Stored data ▸
==========
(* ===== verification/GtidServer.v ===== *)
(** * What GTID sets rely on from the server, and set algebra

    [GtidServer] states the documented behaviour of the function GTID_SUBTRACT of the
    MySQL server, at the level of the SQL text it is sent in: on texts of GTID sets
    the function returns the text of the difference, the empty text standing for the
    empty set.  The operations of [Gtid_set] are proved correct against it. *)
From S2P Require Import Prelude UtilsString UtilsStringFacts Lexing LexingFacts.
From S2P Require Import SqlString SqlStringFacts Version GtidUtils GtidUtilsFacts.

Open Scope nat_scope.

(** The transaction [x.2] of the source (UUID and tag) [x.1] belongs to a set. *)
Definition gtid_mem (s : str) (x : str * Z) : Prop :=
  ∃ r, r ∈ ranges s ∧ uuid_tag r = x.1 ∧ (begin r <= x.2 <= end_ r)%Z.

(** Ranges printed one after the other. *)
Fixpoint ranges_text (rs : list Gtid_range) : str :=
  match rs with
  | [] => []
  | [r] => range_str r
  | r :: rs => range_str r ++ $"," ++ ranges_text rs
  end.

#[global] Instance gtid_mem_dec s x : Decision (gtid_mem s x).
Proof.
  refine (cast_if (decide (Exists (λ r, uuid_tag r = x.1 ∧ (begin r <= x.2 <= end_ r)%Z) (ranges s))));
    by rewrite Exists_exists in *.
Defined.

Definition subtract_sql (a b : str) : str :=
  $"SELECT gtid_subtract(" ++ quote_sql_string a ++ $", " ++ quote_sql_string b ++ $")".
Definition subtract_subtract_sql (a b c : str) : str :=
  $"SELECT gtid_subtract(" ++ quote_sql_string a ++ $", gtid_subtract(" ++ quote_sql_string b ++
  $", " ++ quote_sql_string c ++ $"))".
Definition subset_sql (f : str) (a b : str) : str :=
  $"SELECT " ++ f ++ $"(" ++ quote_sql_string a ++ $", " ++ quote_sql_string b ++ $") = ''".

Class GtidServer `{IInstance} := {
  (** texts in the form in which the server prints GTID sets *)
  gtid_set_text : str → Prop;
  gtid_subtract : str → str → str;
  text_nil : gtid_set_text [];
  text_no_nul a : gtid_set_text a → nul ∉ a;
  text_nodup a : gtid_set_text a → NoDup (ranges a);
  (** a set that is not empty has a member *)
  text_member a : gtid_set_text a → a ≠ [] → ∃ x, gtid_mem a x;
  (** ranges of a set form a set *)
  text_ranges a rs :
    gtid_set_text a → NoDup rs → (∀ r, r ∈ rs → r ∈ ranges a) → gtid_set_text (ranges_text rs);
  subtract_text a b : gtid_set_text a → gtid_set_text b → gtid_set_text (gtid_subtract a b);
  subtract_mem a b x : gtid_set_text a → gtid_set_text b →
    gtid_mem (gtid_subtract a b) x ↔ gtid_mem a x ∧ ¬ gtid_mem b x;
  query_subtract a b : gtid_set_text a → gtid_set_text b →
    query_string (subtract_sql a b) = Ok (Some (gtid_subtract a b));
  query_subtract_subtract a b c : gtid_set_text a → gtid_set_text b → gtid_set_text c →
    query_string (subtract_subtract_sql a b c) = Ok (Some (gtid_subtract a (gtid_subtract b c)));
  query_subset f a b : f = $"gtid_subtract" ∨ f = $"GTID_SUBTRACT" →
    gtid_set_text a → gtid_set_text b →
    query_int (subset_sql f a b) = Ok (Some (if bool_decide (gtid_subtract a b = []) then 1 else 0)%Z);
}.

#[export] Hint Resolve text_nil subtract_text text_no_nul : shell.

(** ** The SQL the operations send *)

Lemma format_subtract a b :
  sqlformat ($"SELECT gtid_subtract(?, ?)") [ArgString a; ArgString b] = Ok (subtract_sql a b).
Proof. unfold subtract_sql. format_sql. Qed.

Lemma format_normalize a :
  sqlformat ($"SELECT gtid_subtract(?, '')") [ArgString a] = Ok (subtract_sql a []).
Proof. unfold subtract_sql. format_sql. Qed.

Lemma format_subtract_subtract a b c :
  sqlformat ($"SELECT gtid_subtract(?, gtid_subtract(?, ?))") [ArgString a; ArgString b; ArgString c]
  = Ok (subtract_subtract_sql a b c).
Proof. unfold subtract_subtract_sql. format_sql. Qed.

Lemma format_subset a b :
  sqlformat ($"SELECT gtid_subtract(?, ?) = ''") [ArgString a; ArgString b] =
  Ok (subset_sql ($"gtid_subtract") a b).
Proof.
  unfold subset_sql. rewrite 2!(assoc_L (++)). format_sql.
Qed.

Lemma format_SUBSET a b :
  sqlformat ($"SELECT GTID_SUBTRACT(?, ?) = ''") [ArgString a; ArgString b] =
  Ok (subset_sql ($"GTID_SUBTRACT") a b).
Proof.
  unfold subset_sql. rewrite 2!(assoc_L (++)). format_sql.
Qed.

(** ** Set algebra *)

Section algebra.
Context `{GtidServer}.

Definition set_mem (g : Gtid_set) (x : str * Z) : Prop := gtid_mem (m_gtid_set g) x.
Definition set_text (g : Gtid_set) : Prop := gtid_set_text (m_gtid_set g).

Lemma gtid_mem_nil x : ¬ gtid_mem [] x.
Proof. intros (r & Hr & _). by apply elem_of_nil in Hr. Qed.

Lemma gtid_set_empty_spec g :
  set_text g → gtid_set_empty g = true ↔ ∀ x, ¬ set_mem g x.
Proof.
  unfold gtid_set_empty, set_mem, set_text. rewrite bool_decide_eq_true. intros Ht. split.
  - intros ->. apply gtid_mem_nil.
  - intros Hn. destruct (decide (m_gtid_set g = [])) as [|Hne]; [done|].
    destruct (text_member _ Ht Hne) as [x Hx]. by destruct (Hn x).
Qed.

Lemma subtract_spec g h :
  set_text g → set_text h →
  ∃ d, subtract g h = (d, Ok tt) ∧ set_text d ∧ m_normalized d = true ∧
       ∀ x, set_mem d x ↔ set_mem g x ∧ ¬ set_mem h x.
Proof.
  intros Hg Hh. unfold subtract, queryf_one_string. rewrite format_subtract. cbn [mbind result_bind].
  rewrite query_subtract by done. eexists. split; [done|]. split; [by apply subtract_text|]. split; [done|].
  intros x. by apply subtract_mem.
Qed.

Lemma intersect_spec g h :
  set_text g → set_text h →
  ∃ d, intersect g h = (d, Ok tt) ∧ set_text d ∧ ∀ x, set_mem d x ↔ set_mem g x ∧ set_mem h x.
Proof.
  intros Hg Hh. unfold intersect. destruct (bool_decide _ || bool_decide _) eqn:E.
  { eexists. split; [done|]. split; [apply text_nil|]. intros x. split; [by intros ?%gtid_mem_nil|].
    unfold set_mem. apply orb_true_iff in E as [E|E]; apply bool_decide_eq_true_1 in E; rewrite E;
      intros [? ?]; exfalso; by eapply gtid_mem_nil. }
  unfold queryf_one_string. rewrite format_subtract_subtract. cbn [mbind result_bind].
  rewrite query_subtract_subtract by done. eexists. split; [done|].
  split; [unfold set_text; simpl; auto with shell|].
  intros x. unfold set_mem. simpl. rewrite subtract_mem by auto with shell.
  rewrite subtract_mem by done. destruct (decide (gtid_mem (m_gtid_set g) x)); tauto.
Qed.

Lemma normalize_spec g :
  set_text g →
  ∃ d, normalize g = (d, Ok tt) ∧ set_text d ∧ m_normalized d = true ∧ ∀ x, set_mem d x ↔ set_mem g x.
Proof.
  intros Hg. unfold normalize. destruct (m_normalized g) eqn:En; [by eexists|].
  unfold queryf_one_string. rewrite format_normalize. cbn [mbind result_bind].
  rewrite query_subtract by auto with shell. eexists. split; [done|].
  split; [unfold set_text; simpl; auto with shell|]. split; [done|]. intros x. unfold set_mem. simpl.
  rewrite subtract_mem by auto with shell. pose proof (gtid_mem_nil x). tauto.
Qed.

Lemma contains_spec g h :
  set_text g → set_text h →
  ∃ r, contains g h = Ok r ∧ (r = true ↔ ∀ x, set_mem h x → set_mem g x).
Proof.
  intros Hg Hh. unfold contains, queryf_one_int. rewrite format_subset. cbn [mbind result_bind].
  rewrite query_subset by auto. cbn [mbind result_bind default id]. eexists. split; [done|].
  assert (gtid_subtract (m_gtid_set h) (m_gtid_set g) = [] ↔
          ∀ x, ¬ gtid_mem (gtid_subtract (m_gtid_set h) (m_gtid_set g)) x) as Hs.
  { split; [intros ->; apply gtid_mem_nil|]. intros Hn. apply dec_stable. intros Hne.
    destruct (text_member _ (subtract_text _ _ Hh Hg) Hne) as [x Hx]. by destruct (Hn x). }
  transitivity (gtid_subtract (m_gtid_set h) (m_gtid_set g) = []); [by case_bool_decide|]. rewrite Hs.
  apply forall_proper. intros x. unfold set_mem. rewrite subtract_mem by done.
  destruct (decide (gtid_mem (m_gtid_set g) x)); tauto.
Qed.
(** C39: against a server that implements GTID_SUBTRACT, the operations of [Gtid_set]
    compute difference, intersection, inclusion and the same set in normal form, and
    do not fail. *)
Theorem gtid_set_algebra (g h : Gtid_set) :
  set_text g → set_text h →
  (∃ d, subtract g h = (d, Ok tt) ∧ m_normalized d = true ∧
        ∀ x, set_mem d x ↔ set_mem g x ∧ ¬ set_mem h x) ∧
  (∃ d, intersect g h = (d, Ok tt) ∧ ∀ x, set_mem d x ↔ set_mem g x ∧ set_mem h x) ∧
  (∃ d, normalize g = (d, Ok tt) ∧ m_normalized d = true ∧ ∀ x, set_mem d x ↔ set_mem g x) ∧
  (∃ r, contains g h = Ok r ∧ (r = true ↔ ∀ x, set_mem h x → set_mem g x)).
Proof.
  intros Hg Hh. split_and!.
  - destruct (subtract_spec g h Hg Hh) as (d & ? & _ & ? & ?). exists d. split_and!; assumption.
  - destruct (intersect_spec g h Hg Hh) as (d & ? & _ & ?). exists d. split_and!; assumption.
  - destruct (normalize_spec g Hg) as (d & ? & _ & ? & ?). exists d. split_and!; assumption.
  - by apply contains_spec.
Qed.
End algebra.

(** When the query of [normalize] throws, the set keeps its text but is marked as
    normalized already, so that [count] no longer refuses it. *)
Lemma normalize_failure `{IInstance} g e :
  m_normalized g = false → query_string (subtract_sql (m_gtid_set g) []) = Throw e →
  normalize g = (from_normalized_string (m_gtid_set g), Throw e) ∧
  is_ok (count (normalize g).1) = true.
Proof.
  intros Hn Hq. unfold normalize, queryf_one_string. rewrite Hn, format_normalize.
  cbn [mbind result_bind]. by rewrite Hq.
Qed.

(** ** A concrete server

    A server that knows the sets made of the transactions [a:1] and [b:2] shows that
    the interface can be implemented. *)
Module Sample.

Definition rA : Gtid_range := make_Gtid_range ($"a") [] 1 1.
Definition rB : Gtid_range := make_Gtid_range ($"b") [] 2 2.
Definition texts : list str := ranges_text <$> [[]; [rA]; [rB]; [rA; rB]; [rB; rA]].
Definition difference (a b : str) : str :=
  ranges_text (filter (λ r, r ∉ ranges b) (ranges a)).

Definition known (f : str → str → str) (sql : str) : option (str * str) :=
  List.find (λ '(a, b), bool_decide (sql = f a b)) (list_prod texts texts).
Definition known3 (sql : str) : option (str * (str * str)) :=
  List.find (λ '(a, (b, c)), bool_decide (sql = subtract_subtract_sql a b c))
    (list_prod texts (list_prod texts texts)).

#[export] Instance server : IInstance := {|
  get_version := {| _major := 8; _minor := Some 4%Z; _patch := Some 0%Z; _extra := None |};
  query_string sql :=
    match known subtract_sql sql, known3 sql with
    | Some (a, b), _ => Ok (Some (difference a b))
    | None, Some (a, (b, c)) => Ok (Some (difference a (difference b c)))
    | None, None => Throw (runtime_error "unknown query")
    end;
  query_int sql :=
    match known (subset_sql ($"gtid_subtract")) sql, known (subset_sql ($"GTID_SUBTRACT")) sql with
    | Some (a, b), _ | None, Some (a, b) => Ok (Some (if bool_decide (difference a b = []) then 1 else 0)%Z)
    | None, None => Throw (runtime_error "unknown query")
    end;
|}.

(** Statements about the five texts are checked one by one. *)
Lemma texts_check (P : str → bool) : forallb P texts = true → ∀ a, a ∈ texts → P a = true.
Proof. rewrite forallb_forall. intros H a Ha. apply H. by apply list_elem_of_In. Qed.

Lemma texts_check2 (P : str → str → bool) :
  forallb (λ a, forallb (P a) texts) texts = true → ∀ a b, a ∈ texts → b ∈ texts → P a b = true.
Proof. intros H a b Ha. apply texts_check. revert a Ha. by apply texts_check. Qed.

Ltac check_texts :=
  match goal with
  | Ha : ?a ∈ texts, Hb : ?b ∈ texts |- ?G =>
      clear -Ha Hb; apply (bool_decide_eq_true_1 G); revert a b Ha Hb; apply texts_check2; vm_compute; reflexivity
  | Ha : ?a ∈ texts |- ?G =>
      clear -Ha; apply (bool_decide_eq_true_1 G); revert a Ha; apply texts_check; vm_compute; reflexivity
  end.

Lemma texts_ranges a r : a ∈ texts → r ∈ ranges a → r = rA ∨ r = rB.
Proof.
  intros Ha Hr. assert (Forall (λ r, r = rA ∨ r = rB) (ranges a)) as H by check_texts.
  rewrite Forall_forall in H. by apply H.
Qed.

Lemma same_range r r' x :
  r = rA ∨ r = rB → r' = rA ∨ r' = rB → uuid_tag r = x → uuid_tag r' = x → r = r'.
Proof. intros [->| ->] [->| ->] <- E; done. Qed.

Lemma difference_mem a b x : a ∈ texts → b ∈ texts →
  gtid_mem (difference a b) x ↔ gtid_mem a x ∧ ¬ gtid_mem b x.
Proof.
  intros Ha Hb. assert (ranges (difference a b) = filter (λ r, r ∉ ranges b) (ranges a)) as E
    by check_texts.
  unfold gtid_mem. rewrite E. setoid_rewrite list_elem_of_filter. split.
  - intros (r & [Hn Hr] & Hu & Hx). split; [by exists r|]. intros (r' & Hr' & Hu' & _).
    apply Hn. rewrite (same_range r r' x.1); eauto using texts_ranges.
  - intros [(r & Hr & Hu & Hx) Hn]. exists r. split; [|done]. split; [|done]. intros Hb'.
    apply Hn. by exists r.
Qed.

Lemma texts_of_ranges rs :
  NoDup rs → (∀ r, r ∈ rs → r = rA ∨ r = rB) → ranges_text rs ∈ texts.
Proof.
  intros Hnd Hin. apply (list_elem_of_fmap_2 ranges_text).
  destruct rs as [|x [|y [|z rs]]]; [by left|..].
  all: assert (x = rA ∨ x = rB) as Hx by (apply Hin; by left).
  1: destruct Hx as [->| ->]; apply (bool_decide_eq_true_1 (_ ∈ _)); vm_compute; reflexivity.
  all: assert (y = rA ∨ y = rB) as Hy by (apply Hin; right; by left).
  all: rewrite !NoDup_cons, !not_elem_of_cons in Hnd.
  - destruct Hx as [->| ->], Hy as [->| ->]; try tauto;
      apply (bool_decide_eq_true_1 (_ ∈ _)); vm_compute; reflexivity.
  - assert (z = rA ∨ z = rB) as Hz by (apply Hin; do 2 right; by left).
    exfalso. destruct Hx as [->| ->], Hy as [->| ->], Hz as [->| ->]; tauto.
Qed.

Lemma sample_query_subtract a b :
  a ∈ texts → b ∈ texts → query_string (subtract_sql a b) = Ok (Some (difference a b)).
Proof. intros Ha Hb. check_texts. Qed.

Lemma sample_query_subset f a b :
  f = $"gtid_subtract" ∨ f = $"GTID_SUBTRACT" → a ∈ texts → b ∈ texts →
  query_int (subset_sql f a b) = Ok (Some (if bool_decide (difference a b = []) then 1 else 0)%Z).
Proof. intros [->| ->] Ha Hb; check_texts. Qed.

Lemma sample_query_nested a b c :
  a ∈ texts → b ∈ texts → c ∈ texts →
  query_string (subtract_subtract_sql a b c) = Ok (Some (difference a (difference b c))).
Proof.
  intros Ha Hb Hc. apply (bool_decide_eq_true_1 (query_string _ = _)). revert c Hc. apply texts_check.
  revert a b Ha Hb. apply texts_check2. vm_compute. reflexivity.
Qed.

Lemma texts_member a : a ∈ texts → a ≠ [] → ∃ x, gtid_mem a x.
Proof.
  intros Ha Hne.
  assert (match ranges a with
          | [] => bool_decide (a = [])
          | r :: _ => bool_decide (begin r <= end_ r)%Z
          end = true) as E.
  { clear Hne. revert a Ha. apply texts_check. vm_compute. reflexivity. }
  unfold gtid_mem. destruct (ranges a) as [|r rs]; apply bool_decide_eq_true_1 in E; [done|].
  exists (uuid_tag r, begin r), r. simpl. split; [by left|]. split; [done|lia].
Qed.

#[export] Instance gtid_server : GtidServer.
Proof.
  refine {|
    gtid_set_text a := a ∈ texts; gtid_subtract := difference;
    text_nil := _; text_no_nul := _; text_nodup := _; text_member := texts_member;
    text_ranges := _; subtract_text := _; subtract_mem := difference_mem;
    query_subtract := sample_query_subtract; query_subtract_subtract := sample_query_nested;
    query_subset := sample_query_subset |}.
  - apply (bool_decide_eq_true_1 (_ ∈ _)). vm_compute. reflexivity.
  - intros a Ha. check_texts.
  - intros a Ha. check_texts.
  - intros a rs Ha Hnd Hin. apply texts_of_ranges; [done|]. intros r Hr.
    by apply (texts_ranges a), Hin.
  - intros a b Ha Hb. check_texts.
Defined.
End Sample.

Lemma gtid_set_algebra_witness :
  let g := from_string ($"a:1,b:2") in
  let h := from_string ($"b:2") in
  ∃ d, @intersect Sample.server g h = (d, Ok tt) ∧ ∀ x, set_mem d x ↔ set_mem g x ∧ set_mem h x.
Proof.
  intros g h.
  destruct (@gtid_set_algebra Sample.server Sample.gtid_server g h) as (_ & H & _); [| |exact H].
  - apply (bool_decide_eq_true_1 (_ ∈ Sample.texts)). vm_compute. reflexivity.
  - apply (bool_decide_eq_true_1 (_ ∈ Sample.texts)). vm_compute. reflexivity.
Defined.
==========
EXERCISE ▸ The entries above hold a line with "x ∧ ¬ set_mem h x." and a later line with "rewrite query_subtract_subtract by". Write out exactly those lines and all lines between, nothing more.

YOUR RESPONSE ▸
       ∀ x, set_mem d x ↔ set_mem g x ∧ ¬ set_mem h x.
Proof.
  intros Hg Hh. unfold subtract, queryf_one_string. rewrite format_subtract. cbn [mbind result_bind].
  rewrite query_subtract by done. eexists. split; [done|]. split; [by apply subtract_text|]. split; [done|].
  intros x. by apply subtract_mem.
Qed.

Lemma intersect_spec g h :
  set_text g → set_text h →
  ∃ d, intersect g h = (d, Ok tt) ∧ set_text d ∧ ∀ x, set_mem d x ↔ set_mem g x ∧ set_mem h x.
Proof.
  intros Hg Hh. unfold intersect. destruct (bool_decide _ || bool_decide _) eqn:E.
  { eexists. split; [done|]. split; [apply text_nil|]. intros x. split; [by intros ?%gtid_mem_nil|].
    unfold set_mem. apply orb_true_iff in E as [E|E]; apply bool_decide_eq_true_1 in E; rewrite E;
      intros [? ?]; exfalso; by eapply gtid_mem_nil. }
  unfold queryf_one_string. rewrite format_subtract_subtract. cbn [mbind result_bind].
  rewrite query_subtract_subtract by done. eexists. split; [done|].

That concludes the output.